Given records -
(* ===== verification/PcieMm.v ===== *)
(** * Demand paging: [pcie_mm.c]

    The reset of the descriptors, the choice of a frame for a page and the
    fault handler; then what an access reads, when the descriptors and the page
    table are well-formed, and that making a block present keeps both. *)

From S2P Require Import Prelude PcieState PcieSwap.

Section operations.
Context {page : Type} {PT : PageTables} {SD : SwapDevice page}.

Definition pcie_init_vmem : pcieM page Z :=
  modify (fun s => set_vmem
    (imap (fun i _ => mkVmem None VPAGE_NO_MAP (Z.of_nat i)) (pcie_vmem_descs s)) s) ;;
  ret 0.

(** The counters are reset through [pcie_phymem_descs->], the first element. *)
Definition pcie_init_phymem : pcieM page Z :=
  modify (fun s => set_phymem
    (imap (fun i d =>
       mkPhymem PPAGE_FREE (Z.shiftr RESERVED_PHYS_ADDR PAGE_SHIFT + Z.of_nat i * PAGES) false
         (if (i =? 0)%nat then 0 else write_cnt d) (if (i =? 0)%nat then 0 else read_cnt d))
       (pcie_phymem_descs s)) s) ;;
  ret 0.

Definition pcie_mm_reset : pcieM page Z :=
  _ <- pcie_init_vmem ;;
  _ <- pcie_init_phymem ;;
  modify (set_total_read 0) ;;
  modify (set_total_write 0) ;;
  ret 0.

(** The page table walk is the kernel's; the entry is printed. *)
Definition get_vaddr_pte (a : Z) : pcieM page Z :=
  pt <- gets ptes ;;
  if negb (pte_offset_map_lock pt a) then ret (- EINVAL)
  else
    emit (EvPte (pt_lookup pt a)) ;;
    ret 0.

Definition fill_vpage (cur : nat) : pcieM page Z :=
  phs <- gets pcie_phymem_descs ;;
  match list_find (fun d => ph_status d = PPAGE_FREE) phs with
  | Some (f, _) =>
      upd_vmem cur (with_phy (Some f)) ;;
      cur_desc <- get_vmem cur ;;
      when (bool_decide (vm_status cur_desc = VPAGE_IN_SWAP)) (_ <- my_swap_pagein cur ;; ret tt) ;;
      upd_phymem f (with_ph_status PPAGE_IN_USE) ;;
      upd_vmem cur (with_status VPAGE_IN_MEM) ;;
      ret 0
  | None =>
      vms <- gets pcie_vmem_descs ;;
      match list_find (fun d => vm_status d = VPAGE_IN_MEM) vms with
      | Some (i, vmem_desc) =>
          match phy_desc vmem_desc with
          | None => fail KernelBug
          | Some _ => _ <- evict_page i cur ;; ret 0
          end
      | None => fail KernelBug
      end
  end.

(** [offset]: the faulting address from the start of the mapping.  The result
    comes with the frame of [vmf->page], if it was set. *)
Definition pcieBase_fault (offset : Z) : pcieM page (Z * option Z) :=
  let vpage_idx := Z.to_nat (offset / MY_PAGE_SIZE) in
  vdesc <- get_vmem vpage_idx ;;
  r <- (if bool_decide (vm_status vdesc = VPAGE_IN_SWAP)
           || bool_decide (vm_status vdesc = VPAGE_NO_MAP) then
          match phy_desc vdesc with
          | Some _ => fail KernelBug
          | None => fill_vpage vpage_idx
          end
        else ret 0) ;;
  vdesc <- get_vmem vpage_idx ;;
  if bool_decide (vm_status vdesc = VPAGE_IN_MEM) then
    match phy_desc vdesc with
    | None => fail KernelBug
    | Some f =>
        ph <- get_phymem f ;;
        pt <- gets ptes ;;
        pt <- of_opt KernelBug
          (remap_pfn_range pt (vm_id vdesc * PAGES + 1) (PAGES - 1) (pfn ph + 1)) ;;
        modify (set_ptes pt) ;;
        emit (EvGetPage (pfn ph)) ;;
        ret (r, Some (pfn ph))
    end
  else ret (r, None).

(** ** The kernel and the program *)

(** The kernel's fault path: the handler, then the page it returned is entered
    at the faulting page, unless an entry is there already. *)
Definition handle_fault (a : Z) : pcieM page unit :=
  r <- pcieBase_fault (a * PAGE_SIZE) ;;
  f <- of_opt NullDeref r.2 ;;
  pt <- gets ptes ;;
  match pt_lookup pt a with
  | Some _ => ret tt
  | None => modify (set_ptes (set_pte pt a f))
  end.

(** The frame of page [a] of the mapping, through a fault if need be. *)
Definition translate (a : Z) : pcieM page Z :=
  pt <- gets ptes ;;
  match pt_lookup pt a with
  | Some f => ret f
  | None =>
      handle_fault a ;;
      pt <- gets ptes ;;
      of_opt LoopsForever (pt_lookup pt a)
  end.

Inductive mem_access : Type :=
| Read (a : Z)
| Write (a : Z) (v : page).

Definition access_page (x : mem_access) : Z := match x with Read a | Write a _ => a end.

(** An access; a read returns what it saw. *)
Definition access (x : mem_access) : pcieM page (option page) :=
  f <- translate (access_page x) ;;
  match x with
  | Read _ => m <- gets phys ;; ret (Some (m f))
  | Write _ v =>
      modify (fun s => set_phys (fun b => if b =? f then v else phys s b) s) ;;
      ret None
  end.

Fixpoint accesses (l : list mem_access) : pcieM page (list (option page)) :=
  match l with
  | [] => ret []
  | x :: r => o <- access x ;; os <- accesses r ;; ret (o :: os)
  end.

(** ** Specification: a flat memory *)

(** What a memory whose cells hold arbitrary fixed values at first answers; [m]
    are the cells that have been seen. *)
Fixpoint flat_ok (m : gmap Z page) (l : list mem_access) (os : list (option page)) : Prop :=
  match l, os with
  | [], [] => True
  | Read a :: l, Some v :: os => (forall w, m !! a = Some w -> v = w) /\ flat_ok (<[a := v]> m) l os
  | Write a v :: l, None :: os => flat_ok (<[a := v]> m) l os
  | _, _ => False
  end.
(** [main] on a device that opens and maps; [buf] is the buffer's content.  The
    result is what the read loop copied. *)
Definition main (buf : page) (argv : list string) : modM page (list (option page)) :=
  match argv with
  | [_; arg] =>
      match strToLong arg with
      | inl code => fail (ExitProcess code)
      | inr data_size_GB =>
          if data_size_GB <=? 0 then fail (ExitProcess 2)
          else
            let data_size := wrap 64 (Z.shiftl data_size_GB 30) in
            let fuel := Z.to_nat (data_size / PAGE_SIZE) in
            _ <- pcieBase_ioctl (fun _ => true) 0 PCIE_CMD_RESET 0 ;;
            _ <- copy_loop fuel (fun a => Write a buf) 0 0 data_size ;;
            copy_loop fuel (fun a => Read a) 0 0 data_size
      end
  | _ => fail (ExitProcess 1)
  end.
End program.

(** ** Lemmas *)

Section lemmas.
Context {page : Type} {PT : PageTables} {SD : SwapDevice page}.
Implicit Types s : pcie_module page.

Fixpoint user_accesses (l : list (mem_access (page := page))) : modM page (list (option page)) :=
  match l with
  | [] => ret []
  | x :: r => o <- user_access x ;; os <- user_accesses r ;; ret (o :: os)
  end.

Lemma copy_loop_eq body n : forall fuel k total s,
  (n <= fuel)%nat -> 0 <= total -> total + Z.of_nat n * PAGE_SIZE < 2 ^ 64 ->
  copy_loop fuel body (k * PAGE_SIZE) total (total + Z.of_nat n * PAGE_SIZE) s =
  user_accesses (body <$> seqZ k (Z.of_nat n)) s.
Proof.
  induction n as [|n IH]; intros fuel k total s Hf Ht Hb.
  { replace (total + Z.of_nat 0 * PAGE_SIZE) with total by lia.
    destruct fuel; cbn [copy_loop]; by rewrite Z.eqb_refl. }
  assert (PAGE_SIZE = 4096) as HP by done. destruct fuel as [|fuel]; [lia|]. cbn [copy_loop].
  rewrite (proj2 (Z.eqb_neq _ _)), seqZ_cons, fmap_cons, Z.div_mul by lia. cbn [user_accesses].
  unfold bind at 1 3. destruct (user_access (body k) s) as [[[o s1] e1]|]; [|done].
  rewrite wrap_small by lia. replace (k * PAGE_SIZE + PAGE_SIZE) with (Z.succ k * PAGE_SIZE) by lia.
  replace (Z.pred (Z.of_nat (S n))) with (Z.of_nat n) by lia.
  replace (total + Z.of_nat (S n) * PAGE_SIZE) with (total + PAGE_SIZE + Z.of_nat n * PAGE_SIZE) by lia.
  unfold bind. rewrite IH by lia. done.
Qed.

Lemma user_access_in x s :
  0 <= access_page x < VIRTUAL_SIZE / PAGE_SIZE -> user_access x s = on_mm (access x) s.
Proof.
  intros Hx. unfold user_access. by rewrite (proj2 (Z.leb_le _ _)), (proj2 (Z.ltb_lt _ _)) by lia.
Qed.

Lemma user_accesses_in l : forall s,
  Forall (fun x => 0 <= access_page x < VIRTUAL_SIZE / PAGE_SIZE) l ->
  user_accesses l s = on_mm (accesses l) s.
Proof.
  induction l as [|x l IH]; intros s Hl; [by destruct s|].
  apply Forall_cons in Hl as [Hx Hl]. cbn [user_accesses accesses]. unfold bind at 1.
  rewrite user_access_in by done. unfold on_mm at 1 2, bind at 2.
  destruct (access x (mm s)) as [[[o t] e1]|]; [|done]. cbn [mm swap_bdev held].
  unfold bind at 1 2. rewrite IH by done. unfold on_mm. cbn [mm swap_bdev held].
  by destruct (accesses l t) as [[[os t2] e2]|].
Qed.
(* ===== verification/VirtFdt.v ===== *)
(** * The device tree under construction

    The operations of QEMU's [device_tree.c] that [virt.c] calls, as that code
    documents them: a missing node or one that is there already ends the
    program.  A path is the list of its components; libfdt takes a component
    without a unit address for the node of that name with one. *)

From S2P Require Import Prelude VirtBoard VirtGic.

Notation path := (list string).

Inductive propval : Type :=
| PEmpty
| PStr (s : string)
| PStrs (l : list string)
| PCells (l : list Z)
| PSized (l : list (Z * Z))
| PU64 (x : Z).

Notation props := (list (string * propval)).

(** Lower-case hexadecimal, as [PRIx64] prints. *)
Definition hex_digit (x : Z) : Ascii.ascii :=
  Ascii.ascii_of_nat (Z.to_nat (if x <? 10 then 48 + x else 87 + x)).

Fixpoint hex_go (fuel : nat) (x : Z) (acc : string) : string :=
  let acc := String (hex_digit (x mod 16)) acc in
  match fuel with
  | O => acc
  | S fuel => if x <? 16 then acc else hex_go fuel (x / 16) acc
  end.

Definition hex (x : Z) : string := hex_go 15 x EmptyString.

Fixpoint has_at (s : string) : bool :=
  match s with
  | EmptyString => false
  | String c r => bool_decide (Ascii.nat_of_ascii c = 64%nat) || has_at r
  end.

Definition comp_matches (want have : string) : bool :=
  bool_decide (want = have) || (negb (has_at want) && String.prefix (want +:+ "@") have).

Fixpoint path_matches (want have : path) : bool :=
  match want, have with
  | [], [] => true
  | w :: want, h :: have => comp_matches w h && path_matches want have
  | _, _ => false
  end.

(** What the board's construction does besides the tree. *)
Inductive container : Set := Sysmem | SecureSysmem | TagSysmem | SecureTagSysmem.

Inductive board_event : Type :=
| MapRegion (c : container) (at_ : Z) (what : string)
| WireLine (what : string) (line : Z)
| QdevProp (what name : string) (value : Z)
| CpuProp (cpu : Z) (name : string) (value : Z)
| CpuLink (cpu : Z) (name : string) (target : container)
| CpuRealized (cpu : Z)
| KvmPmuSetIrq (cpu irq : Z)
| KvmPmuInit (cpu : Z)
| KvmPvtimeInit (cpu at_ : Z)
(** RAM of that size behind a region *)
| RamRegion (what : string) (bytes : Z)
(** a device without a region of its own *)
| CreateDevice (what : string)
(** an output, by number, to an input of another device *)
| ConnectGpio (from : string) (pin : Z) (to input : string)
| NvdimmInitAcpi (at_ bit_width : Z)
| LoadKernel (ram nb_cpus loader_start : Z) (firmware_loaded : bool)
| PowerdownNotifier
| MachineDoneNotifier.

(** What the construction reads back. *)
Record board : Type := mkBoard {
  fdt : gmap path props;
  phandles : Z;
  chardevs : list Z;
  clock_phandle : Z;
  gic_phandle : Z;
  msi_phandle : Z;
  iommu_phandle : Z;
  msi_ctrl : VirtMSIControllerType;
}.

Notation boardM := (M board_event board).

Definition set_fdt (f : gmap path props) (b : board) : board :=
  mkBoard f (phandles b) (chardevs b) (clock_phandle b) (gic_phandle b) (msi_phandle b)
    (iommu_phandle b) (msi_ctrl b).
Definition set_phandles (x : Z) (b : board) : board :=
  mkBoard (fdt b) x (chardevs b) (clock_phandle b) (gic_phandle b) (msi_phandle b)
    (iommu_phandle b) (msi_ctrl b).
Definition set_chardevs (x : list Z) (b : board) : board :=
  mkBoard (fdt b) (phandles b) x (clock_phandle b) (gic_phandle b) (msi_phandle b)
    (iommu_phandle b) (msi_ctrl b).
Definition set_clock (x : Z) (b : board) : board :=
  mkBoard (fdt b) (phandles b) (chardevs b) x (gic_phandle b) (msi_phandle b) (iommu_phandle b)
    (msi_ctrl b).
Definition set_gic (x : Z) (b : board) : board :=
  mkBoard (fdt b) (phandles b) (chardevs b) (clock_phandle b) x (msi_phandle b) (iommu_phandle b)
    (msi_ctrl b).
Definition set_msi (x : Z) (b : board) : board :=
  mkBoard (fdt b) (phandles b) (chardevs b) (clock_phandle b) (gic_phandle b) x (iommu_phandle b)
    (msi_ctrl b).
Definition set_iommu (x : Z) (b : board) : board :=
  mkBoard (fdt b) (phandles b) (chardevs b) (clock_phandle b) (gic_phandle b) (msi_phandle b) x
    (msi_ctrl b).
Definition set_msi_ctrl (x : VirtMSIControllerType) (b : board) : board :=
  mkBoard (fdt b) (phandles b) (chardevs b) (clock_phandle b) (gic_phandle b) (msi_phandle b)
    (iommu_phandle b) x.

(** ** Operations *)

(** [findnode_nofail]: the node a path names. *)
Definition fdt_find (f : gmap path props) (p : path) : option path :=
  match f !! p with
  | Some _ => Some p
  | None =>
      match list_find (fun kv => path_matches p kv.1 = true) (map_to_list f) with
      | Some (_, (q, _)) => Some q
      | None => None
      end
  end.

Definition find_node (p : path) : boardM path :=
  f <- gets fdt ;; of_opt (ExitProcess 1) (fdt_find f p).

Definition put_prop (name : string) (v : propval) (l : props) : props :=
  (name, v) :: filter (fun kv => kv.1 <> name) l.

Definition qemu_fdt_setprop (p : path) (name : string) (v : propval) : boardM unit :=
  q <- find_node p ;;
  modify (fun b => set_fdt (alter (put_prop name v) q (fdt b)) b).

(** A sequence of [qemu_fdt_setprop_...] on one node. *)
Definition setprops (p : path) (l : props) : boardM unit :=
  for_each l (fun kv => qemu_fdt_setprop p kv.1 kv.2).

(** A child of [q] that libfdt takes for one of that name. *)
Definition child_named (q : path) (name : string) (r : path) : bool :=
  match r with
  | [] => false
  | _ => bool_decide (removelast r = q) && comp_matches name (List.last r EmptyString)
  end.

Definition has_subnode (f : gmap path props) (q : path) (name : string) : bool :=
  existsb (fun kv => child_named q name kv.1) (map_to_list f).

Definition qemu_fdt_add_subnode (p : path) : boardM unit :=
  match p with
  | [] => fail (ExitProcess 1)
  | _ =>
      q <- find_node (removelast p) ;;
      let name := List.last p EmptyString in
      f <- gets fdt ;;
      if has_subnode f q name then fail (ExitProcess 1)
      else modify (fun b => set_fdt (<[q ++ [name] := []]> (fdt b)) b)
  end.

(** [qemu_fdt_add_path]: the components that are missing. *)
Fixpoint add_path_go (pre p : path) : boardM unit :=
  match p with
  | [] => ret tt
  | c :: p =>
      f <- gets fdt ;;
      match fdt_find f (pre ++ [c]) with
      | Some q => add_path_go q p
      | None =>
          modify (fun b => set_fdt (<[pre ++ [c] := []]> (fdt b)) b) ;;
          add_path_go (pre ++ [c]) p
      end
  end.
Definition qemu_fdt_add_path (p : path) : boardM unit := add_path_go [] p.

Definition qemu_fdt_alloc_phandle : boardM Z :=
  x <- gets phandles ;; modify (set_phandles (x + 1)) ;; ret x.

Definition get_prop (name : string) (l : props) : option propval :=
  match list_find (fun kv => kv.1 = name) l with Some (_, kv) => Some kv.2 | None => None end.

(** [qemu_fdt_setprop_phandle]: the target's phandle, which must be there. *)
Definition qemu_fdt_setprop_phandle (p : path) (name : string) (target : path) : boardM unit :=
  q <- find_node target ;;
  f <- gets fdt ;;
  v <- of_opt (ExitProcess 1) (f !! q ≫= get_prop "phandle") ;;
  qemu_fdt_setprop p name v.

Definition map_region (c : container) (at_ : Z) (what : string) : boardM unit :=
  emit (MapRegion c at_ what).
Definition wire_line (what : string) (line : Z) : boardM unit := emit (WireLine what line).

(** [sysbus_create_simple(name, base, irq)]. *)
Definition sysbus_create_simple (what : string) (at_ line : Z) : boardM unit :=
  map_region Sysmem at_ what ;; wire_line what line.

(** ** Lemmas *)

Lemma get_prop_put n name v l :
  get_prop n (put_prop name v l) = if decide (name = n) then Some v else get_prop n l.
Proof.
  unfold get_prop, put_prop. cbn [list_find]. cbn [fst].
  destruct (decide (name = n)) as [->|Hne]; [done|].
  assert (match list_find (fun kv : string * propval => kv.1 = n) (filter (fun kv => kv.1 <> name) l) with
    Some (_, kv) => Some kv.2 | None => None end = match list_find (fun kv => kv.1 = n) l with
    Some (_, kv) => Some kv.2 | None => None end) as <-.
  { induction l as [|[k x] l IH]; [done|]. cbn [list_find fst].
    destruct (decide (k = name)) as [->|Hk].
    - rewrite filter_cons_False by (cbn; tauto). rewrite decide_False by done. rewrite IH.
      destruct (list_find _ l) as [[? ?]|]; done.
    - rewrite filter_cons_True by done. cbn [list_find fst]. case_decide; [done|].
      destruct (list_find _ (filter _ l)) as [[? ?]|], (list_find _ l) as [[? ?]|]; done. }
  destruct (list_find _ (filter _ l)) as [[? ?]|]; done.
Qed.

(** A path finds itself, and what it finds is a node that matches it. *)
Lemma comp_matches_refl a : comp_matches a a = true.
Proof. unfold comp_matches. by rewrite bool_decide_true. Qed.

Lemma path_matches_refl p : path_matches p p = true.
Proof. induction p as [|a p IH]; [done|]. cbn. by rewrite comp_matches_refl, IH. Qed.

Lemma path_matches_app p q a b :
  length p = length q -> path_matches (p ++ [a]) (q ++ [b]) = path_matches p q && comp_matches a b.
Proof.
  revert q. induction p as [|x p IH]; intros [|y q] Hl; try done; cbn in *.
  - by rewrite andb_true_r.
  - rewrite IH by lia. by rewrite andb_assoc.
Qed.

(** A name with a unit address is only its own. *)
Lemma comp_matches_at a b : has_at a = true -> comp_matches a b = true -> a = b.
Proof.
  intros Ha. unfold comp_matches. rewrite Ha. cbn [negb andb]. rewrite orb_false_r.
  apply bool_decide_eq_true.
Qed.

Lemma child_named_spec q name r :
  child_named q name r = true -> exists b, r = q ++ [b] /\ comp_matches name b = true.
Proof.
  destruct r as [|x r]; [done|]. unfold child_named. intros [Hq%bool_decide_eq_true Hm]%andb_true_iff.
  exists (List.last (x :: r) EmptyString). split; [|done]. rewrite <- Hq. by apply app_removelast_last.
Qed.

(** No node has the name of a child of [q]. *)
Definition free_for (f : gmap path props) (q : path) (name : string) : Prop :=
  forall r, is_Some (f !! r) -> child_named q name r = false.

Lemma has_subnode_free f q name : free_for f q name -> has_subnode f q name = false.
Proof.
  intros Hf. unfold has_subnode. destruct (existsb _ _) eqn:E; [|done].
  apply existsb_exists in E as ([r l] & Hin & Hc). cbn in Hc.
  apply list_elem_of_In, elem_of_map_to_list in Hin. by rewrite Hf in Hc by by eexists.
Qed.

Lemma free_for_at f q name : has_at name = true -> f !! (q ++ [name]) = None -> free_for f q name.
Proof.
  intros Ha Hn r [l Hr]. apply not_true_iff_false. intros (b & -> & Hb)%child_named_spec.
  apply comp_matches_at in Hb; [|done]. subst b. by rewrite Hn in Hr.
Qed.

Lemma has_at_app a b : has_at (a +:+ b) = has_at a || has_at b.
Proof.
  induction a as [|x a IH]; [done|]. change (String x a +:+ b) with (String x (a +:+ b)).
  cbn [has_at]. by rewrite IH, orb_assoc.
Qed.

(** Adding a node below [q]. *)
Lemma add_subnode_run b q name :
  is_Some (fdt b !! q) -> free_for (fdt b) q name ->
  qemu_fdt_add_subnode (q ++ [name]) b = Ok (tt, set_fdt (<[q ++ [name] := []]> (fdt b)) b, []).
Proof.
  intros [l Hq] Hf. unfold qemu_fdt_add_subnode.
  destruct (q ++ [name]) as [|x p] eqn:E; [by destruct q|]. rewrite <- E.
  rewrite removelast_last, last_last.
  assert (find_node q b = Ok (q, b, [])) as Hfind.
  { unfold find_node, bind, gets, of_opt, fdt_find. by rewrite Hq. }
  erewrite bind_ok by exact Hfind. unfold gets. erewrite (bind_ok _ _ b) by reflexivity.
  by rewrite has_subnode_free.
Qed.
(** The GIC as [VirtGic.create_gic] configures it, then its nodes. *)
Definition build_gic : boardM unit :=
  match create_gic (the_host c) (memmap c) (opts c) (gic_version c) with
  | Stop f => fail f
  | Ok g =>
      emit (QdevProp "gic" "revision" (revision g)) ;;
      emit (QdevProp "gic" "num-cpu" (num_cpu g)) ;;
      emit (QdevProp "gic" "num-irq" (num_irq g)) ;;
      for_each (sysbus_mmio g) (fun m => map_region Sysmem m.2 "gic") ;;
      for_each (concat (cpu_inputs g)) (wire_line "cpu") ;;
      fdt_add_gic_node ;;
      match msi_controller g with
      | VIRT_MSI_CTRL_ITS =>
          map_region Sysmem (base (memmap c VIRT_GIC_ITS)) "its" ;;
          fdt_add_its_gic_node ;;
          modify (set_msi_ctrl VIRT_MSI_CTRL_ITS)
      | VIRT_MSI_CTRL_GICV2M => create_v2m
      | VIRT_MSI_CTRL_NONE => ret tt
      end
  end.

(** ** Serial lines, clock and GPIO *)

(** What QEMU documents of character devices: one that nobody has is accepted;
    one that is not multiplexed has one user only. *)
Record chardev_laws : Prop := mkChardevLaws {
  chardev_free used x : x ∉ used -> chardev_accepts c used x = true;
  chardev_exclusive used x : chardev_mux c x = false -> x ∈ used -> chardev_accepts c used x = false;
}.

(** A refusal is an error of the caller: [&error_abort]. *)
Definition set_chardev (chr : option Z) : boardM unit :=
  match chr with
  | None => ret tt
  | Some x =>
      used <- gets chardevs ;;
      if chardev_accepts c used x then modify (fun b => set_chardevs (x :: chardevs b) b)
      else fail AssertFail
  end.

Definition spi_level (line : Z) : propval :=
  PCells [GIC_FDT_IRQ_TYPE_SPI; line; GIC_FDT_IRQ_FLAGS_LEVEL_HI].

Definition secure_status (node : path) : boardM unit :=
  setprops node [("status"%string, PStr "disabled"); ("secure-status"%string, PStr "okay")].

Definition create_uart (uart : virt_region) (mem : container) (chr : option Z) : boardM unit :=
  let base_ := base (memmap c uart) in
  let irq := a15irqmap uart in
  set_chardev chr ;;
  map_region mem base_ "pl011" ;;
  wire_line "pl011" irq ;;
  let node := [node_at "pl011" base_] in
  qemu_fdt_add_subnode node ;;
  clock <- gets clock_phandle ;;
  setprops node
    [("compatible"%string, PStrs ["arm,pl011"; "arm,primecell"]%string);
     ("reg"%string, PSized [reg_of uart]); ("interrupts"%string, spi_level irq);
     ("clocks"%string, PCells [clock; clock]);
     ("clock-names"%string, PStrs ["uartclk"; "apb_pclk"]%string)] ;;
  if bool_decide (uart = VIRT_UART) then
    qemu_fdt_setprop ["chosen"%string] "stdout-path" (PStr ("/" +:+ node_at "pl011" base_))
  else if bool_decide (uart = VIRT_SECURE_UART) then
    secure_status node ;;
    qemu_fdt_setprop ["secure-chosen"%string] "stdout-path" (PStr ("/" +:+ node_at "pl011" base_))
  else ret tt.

What to work on - The lines to copy run from the start of the records above through the line holding "table are well-formed, and"; give them exactly, both ends included, and nothing else.

Exercise answer -
(* ===== verification/PcieMm.v ===== *)
(** * Demand paging: [pcie_mm.c]

    The reset of the descriptors, the choice of a frame for a page and the
    fault handler; then what an access reads, when the descriptors and the page
    table are well-formed, and that making a block present keeps both. *)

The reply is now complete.